Lehman W, Vibert P, Uman P, Craig R
Department of Physiology, Boston University School of Medicine, Massachusetts 02118, USA.
J Mol Biol. 1995 Aug 11;251(2):191-6. doi: 10.1006/jmbi.1995.0425.
Although widely accepted, the steric-blocking model of vertebrate skeletal muscle regulation has not been confirmed. Previous attempts to directly visualize tropomyosin in relaxed skeletal muscle and demonstrate that it interferes with the crossbridge-thin filament contractile cycle were unsuccessful. In the work reported here, tropomyosin was resolved in electron micrographs of native thin filaments isolated from relaxed vertebrate striated muscle. Three-dimensional helical reconstructions of these filaments showed continuous narrow strands of density, representing tropomyosin, which followed the outer domains of successive actin monomers. The results obtained from fitting the atomic model of filamentous actin to these reconstructions illustrate, and are consistent with, the mechanism of steric-blocking, since tropomyosin was found to be positioned on the actin surface of thin filaments over clusters of identifiable amino acids required for myosin crossbridge docking.

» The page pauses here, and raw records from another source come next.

(** * Kolo štěstí (Wheel of Fortune): a shallow embedding of [main.py]

    Python strings are sequences of Unicode code points; a character is
    modelled as its code point ([N]) and a string as a list of them.
    Literals are written with [ustr], which reads an ASCII Rocq string. *)

From Stdlib Require Import List String Ascii ZArith NArith Arith Lia Bool.
From Stdlib Require Import Permutation Sorted DecimalString.
Import ListNotations.
Open Scope Z_scope.

(** ** Characters and strings *)

Definition pchar := N.
Definition pstr := list pchar.

Fixpoint ustr (s : string) : pstr :=
  match s with
  | EmptyString => []
  | String a s' => N_of_ascii a :: ustr s'
  end.

(** [c in s] for a one-character string [c]. *)
Definition mem (c : pchar) (s : list pchar) : bool :=
  existsb (N.eqb c) s.

Fixpoint pstr_eqb (a b : pstr) : bool :=
  match a, b with
  | [], [] => true
  | x :: a', y :: b' => N.eqb x y && pstr_eqb a' b'
  | _, _ => false
  end.

Definition LETTERS : pstr := ustr "ABCDEFGHIJKLMNOPQRSTUVWXYZ".
Definition VOWELS : pstr := ustr "AEIOU".
Definition VOWEL_COST : Z := 250.
Definition UNDERSCORE : pchar := N_of_ascii "_".
Definition EXIT : pstr := ustr "EXIT".
Definition PASS : pstr := ustr "PASS".

(** ** Data model *)

Inductive WheelResult := BANKRUPT | LOSE_TURN | CASH.

(** A JSON value as [json.load] returns it. An object is the [dict] it
    becomes, as its list of (key, value) pairs with distinct keys
    ([json.load] keeps the last value of a repeated key). Numbers are
    integers, which is what the wheel file holds. *)
#[warnings="-register-all"]
Inductive JValue :=
| JNull
| JBool (b : bool)
| JNum (z : Z)
| JStr (s : string)
| JArr (items : list JValue)
| JObj (fields : list (string * JValue)).

(** [WheelSegment]: [text], [value] and [prize] are stored as given. *)
Record WheelSegment := mkSegment {
  seg_text : JValue;
  seg_type : WheelResult;
  seg_value : JValue;
  seg_prize : JValue
}.

Inductive PlayerKind :=
| HumanPlayer
| ComputerPlayer (difficulty : Z).

Record Player := mkPlayer {
  name : string;
  prize_money : Z;
  prizes : list string;
  kind : PlayerKind
}.

(** [Player.__init__]: no money, no prizes. *)
Definition new_player (n : string) (k : PlayerKind) : Player :=
  mkPlayer n 0 [] k.

Definition add_money (p : Player) (amt : Z) : Player :=
  mkPlayer (name p) (prize_money p + amt) (prizes p) (kind p).

Definition go_bankrupt (p : Player) : Player :=
  mkPlayer (name p) 0 (prizes p) (kind p).
(** X9. Two overlap probabilities that pass the validation look for the same
    image archive, or for the same foreground archive, exactly when they
    are the same number: no two overlaps share a file in a data
    directory. *)
Theorem validated_overlaps_keep_files_apart :
  forall f g cf cg d,
    dict_find (PyFloat f) overlap_dict = Some cf ->
    dict_find (PyFloat g) overlap_dict = Some cg ->
    (os_path_join d (BBBC004_images_name cf)
     = os_path_join d (BBBC004_images_name cg) <-> SFeqb f g = true)
    /\ (os_path_join d (BBBC004_foreground_name cf)
        = os_path_join d (BBBC004_foreground_name cg) <-> SFeqb f g = true).
Proof.
  intros f g cf cg d Hf Hg.
  apply dict_find_cases in Hf. apply dict_find_cases in Hg.
  assert (Hcode : cf = cg <-> SFeqb f g = true).
  { destruct Hf as [[[-> | ->] ->] | [[-> ->] | [[-> ->] | [[-> ->]
                   | [-> ->]]]]];
    destruct Hg as [[[-> | ->] ->] | [[-> ->] | [[-> ->] | [[-> ->]
                   | [-> ->]]]]];
    split; intros H; try reflexivity; try discriminate H. }
  split; (split; [intros H; apply Hcode | intros H; apply Hcode in H;
                                          rewrite H; reflexivity]).
  - apply os_path_join_inj in H; [| reflexivity ..].
    destruct Hf as [[_ ->] | [[_ ->] | [[_ ->] | [[_ ->] | [_ ->]]]]];
    destruct Hg as [[_ ->] | [[_ ->] | [[_ ->] | [[_ ->] | [_ ->]]]]];
      try reflexivity; discriminate H.
  - apply os_path_join_inj in H; [| reflexivity ..].
    destruct Hf as [[_ ->] | [[_ ->] | [[_ ->] | [[_ ->] | [_ ->]]]]];
    destruct Hg as [[_ ->] | [[_ ->] | [[_ ->] | [[_ ->] | [_ ->]]]]];
      try reflexivity; discriminate H.
Qed.
Lemma Some_no_slash (produced segments : list string) :
  forallb no_slash produced = true ->
  Some produced = Some segments -> forallb no_slash segments = true.
Proof. now intros H [= <-]. Qed.

Section States.

Variable scheme : string.
Variable host_parser : string -> bool -> bool.

Lemma end_segment_no_slash (segments : list string) (buffer : string) (slash : bool) :
  forallb no_slash segments = true -> no_slash buffer = true ->
  forallb no_slash (end_segment scheme segments buffer slash) = true.
Proof.
  intros Hs Hb. unfold end_segment.
  destruct (is_double_dot buffer).
  { destruct slash; [| apply forallb_snoc; [| reflexivity]];
      now apply shorten_no_slash. }
  destruct (is_single_dot buffer).
  { destruct slash; [assumption | now apply forallb_snoc]. }
  destruct (_ && is_windows_drive_letter buffer) eqn:Hd.
  - apply andb_true_iff in Hd as [_ Hd].
    apply forallb_snoc; [assumption | now apply drive_letter_no_slash].
  - now apply forallb_snoc.
Qed.

Lemma is_slash_false (c : ascii) :
  is_slash scheme c = false -> Ascii.eqb c "/" = false.
Proof.
  unfold is_slash. intros H. now apply orb_false_iff in H as [H _].
Qed.

Lemma path_state_no_slash (input : string) :
  forall (segments : list string) (buffer : string),
    forallb no_slash segments = true -> no_slash buffer = true ->
    forallb no_slash (path_state scheme segments buffer input) = true.
Proof.
  induction input as [| c rest IH]; intros segments buffer Hs Hb;
    cbn [path_state].
  - now apply end_segment_no_slash.
  - destruct (is_slash scheme c) eqn:Hc.
    + apply IH; [now apply end_segment_no_slash | reflexivity].
    + destruct (_ || _).
      * now apply end_segment_no_slash.
      * apply IH; [assumption |].
        rewrite no_slash_app, Hb.
        now rewrite percent_encode_no_slash by now apply is_slash_false.
Qed.

Lemma path_start_state_no_slash (input : string) :
  forallb no_slash (path_start_state scheme input) = true.
Proof.
  unfold path_start_state.
  destruct input as [| c rest].
  - destruct (is_special scheme); [now apply path_state_no_slash | reflexivity].
  - destruct (is_special scheme).
    + destruct (_ || _); now apply path_state_no_slash.
    + destruct (_ || _); [reflexivity |].
      destruct (Ascii.eqb c "/"); now apply path_state_no_slash.
Qed.

Lemma port_state_no_slash (input : string) :
  forall port segments,
    port_state scheme port input = Some segments ->
    forallb no_slash segments = true.
Proof.
  induction input as [| c rest IH]; intros port segments; cbn [port_state].
  - destruct (_ <? _)%N; [discriminate |].
    apply Some_no_slash, path_start_state_no_slash.
  - destruct (is_digit c); [apply IH |].
    destruct (ends_authority scheme c); [| discriminate].
    destruct (_ <? _)%N; [discriminate |].
    apply Some_no_slash, path_start_state_no_slash.
Qed.

Lemma host_state_no_slash (input : string) :
  forall insideBrackets buffer segments,
    host_state scheme host_parser insideBrackets buffer input = Some segments ->
    forallb no_slash segments = true.
Proof.
  induction input as [| c rest IH]; intros inside buffer segments;
    cbn [host_state].
  - destruct (_ && _); [discriminate |].
    destruct (host_parser _ _); [| discriminate].
    apply Some_no_slash, path_start_state_no_slash.
  - destruct (_ && negb inside).
    { destruct (String.eqb buffer ""); [discriminate |].
      destruct (host_parser _ _); [apply port_state_no_slash | discriminate]. }
    destruct (ends_authority scheme c); [| apply IH].
    destruct (_ && _); [discriminate |].
    destruct (host_parser _ _); [| discriminate].
    apply Some_no_slash, path_start_state_no_slash.
Qed.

尽管脊椎动物骨骼肌调节的空间位阻模型已被广泛接受,但尚未得到证实。此前试图直接观察松弛状态下骨骼肌中的原肌球蛋白,并证明其干扰横桥-细肌丝收缩循环的尝试均未成功。在本文报道的研究中,从松弛的脊椎动物横纹肌中分离出的天然细肌丝的电子显微照片中分辨出了原肌球蛋白。对这些细肌丝的三维螺旋重建显示出连续的狭窄密度带,代表原肌球蛋白,其沿着连续肌动蛋白单体的外部结构域分布。将丝状肌动蛋白的原子模型与这些重建结果进行拟合得到的结果说明了空间位阻机制,并且与之相符,因为发现原肌球蛋白位于细肌丝的肌动蛋白表面上,覆盖着肌球蛋白横桥对接所需的可识别氨基酸簇。